L’étoile montante de l’équipe canadienne de patinage de vitesse portait une couche lorsqu’un ordre d’évacuation a été donné le 20 juillet 1996. La digue du lac Ha ! Ha ! venait de céder, détruisant notamment la route 381, qui conduit à La Baie. Sans électricit­é, Ferland-et-Boilleau était coupée du monde et, durant les opérations d’urgence menées par les Forces armées canadienne­s, ce bébé né le 26 juin et sa demi-soeur de 10 ans devenaient une priorité pour qu’on les héliporte en sécurité à la base militaire de Bagotville.

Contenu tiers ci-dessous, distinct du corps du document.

(** A pass in which every clock reading is [t], every GET is answered with
    200 and the connection holds. *)
Definition tick (r : bool) (t : Z) : cycle_input :=
  mkCycle r t t t t 200 t t 200 t [].

(** The value written to the LED when it is inverted (line 235). *)
Definition inverted (level : Z) : Z := if level =? LOW then HIGH else LOW.

(** The two notifications and the two log lines, as effects. *)
Definition EnteredAlarm : effect := HttpGet EnteredAlarm_label.
Definition ClearedAlarm : effect := HttpGet ClearedAlarm_label.
Definition TON_start_line : effect :=
  Println "HIGH (circuit got OPEN) and not in the approved ALARM state".
Definition TOF_start_line : effect :=
  Println "LOW (circuit got CLOSED) when in approved ALARM state".

(** The conditions of lines 142 and 144, and of lines 156 and 158. *)
Definition TON_expired (i : cycle_input) (g : globals) : bool :=
  TON_running g && (ton_threshold <=? usub (wrap (t_ton i)) (ton_start_marker g)).

Definition TOF_expired (i : cycle_input) (g : globals) : bool :=
  TOF_running g && (tof_threshold <=? usub (wrap (t_tof i)) (tof_start_marker g)).

(** ** The OTA callbacks (lines 251-281)

    [ota_setup] registers four callbacks; the OTA library calls them during
    an update.  The callback of [onProgress] divides, and the divisor is zero
    for a total below 100: the division is modelled as a partial operation. *)

(** [a / b] on [unsigned int]; no result for [b = 0]. *)
Definition udiv (a b : Z) : option Z :=
  if b =? 0 then None else Some (a / b).

(** The argument of the [printf] of line 266. *)
Definition ota_progress_percent (progress total : Z) : option Z :=
  match udiv total 100 with
  | Some q => udiv progress q
  | None => None
  end.

Definition carriage_return : string := String (Ascii.ascii_of_nat 13) EmptyString.

(** The callback of [onProgress] (lines 265-267). *)
Definition ota_onProgress (progress total : Z) : option (M unit) :=
  match ota_progress_percent progress total with
  | Some p =>
      Some (Serial_print "Progress: " ;; Serial_print_num p ;;
            Serial_print ("%" ++ carriage_return))
  | None => None
  end.

(** ** More observations *)

Definition connected_label : string := "Pump-relay_connected_to_WiFi!".
Definition powered_label : string := "Notifier_powered_and_running!".

(** The milliseconds a trace spends in [delay]. *)
Fixpoint total_delay (tr : list effect) : Z :=
  match tr with
  | [] => 0
  | Delay ms :: rest => ms + total_delay rest
  | _ :: rest => total_delay rest
  end.

(** The levels written to the LED pin, in order. *)
Fixpoint led_writes (tr : list effect) : list Z :=
  match tr with
  | [] => []
  | LedWrite v :: rest => v :: led_writes rest
  | _ :: rest => led_writes rest
  end.

(** The time [connect_to_wifi] blocks for each entry of the list of line 172. *)
Fixpoint reconnect_delay (l : list (nat * Z)) : Z :=
  match l with
  | [] => 0
  | (polls, _) :: rest => 1000 + 500 * Z.of_nat polls + reconnect_delay rest
  end.

(** A trace in which the two alarm notifications alternate: with [armed]
    false the next one must be the entry, with [armed] true the exit. *)
Fixpoint alternates (armed : bool) (tr : list effect) : bool :=
  match tr with
  | [] => true
  | e :: rest =>
      if is_EnteredAlarm e then negb armed && alternates true rest
      else if is_ClearedAlarm e then armed && alternates false rest
      else alternates armed rest
  end.

Fixpoint armed_after (armed : bool) (tr : list effect) : bool :=
  match tr with
  | [] => armed
  | e :: rest =>
      if is_EnteredAlarm e then armed_after true rest
      else if is_ClearedAlarm e then armed_after false rest
      else armed_after armed rest
  end.

(** The most recent sample of a run. *)
Definition latest_sample (b : boot_input) (l : list cycle_input) : bool :=
  last (map raw l) (boot_raw b).

(** *** Stretches of one level

    A stretch of high samples is timed from the pass that saw it rise (the
    reading of line 111); a stretch of low samples from the pass that saw it
    fall (the reading of line 127).  [level] is the level of the stretch,
    [prev] the sample before the pass, [start] the reading the current
    stretch is timed from, if it is timed. *)
Definition stretch_start (level prev : bool) (start : option Z)
  (i : cycle_input) : option Z :=
  if Bool.eqb (raw i) level
  then if Bool.eqb prev level then start
       else Some (if level then t_rise i else t_fall i)
  else None.

(** The reading of the expiry check of the timer of that level. *)
Definition check_time (level : bool) (i : cycle_input) : Z :=
  if level then t_ton i else t_tof i.

Definition threshold_of (level : bool) : Z :=
  if level then ton_threshold else tof_threshold.

(** Every timed stretch of [level] is, at every expiry check, younger than
    the threshold of its timer. *)
Fixpoint brief_stretches (level prev : bool) (start : option Z)
  (l : list cycle_input) : bool :=
  match l with
  | [] => true
  | i :: rest =>
      let start' := stretch_start level prev start i in
      match start' with
      | Some s => (0 <=? check_time level i - s)
                  && (check_time level i - s <? threshold_of level)
      | None => true
      end
      && brief_stretches level (raw i) start' rest
  end.

(** The reading the stretch at the end of [l] is timed from. *)
Fixpoint stretch_after (level prev : bool) (start : option Z)
  (l : list cycle_input) : option Z :=
  match l with
  | [] => start
  | i :: rest => stretch_after level (raw i) (stretch_start level prev start i) rest
  end.

(** *** The transition table of the four states

    The table as the specification draws it: first the edge of the pass, then
    the expiry of the timer that is pending after it.  [edge] is [Some r] for
    a sample [r] that differs from the last one. *)
Definition table_edge (s : AlarmState) (edge : option bool) : AlarmState :=
  match edge, s with
  | Some true, Cleared => Confirming
  | Some false, Confirming => Cleared
  | Some false, Armed => Clearing
  | Some true, Clearing => Armed
  | _, _ => s
  end.

Definition table_expiry (s : AlarmState) (ton_due tof_due : bool)
  : AlarmState * list effect :=
  match s with
  | Confirming => if ton_due then (Armed, [EnteredAlarm]) else (Confirming, [])
  | Clearing => if tof_due then (Cleared, [ClearedAlarm]) else (Clearing, [])
  | _ => (s, [])
  end.

Definition table_step (s : AlarmState) (edge : option bool)
  (ton_due tof_due : bool) : AlarmState * list effect :=
  table_expiry (table_edge s edge) ton_due tof_due.

(** The edge of a pass, and the two comparisons of lines 144 and 158. *)
Definition edge_of (i : cycle_input) (g : globals) : option bool :=
  if Bool.eqb (raw i) (last_state g) then None else Some (raw i).

Definition ton_due (i : cycle_input) (g : globals) : bool :=
  ton_threshold <=? usub (wrap (t_ton i)) (ton_start_marker (at_TON_check i g)).

Definition tof_due (i : cycle_input) (g : globals) : bool :=
  tof_threshold <=? usub (wrap (t_tof i)) (tof_start_marker (at_TOF_check i g)).

(** The two alarm notifications of a trace, in order. *)
Definition alarm_notifications (tr : list effect) : list effect :=
  filter (fun e => is_EnteredAlarm e || is_ClearedAlarm e) tr.

(** The machine while the alarm is not approved: the turn-off timer is
    idle, and the turn-on timer runs exactly when the current high stretch is
    timed, from the reading it was started at. *)
Definition unapproved_timed (g : globals) (prev : bool) (start : option Z) : Prop :=
  approved_alarm_state g = false /\ TOF_running g = false
  /\ last_state g = prev
  /\ match start with
     | Some s => TON_running g = true /\ prev = true
                 /\ ton_start_marker g = wrap s
     | None => TON_running g = false
     end.

(** The machine while the alarm is approved, likewise. *)
Definition approved_timed (g : globals) (prev : bool) (start : option Z) : Prop :=
  approved_alarm_state g = true /\ TON_running g = false
  /\ last_state g = prev
  /\ match start with
     | Some s => TOF_running g = true /\ prev = false
                 /\ tof_start_marker g = wrap s
     | None => TOF_running g = false
     end.

(** * Properties *)

(** ** Running a sequence of two computations *)

Lemma exec_seq {A B : Type} (m : M A) (k : M B) (g : globals) :
  exec (m ;; k) g = exec k (exec m g).
Proof.
  unfold exec, bind. destruct (m g) as [[a g1] o1]. cbn.
  destruct (k g1) as [[b g2] o2]. reflexivity.
Qed.

Lemma trace_seq {A B : Type} (m : M A) (k : M B) (g : globals) :
  trace (m ;; k) g = trace m g ++ trace k (exec m g).
Proof.
  unfold trace, exec, bind. destruct (m g) as [[a g1] o1]. cbn.
  destruct (k g1) as [[b g2] o2]. reflexivity.
Qed.


Lemma set_response_same (g : globals) : set_response (response g) g = g.
Proof. destruct g; reflexivity. Qed.



(** ** The reconnection path *)

Lemma wait_for_wifi_run (polls : nat) (g : globals) :
  wait_for_wifi polls g = (tt, g, waiting_trace polls).
Proof.
  induction polls as [|n IH]; [reflexivity|].
  cbn [wait_for_wifi waiting_trace]. unfold bind, delay, Serial_print, emit.
  rewrite IH. reflexivity.
Qed.

Lemma connect_to_wifi_exec (polls : nat) (c : Z) (g : globals) :
  exec (connect_to_wifi polls c) g = set_response c g.
Proof.
  unfold exec, connect_to_wifi, bind, digitalWrite_LED_BUILTIN, delay,
    Serial_print, Serial_println, emit. cbn.
  rewrite wait_for_wifi_run. cbn.
  unfold report_response, bind, gets. cbn.
  destruct (c =? 200); reflexivity.
Qed.

Lemma connect_to_wifi_trace_indep (polls : nat) (c : Z) (g1 g2 : globals) :
  trace (connect_to_wifi polls c) g1 = trace (connect_to_wifi polls c) g2.
Proof.
  unfold trace, connect_to_wifi, bind, digitalWrite_LED_BUILTIN, delay,
    Serial_print, Serial_println, emit. cbn.
  rewrite !wait_for_wifi_run. cbn.
  unfold report_response, bind, gets. cbn.
  destruct (c =? 200); reflexivity.
Qed.

Lemma wifi_check_exec (l : list (nat * Z)) (g : globals) :
  exec (wifi_check l) g = set_response (wifi_response l (response g)) g.
Proof.
  revert g. induction l as [|[polls c] rest IH]; intro g.
  - cbn. symmetry. apply set_response_same.
  - cbn [wifi_check wifi_response]. rewrite !exec_seq, IH, connect_to_wifi_exec.
    reflexivity.
Qed.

« Devoir partir avec un petit bébé de trois semaines pour atterrir à Bagotville où il y avait plein de monde, on n’oublie jamais ça. Ma mère était avec moi et pleurait. En plus, on nous a dit que mon conjoint ne pourrait pas partir avec nous. J’ai répondu : “Il n’en est pas question, il embarque lui aussi !” » raconte aujourd’hui Martine Bouchard, la maman de celui qu’on voit comme l’un des principaux acteurs de l’équipe de courte piste aux Jeux olympiques de Pyeongchan­g.

« Cet été-là, j’ai fait un tour d’hélicoptèr­e et ce n’est même pas dans mes souvenirs ! » rigole le patineur, sacré vice-champion sur 1500 m et troisième au cumulatif des mondiaux en mars dernier.

TOUCHÉ PAR LES HISTOIRES

Très attaché à ses racines, Girard a voulu s’imprégner de l’histoire de ce déluge qui a marqué sa petite localité, à défaut de l’avoir vécue de visu comme la majorité de ses concitoyen­s. Les dégâts majeurs qu’il n’a pas vus dans les semaines suivant la catastroph­e, il les constate quand il y retourne.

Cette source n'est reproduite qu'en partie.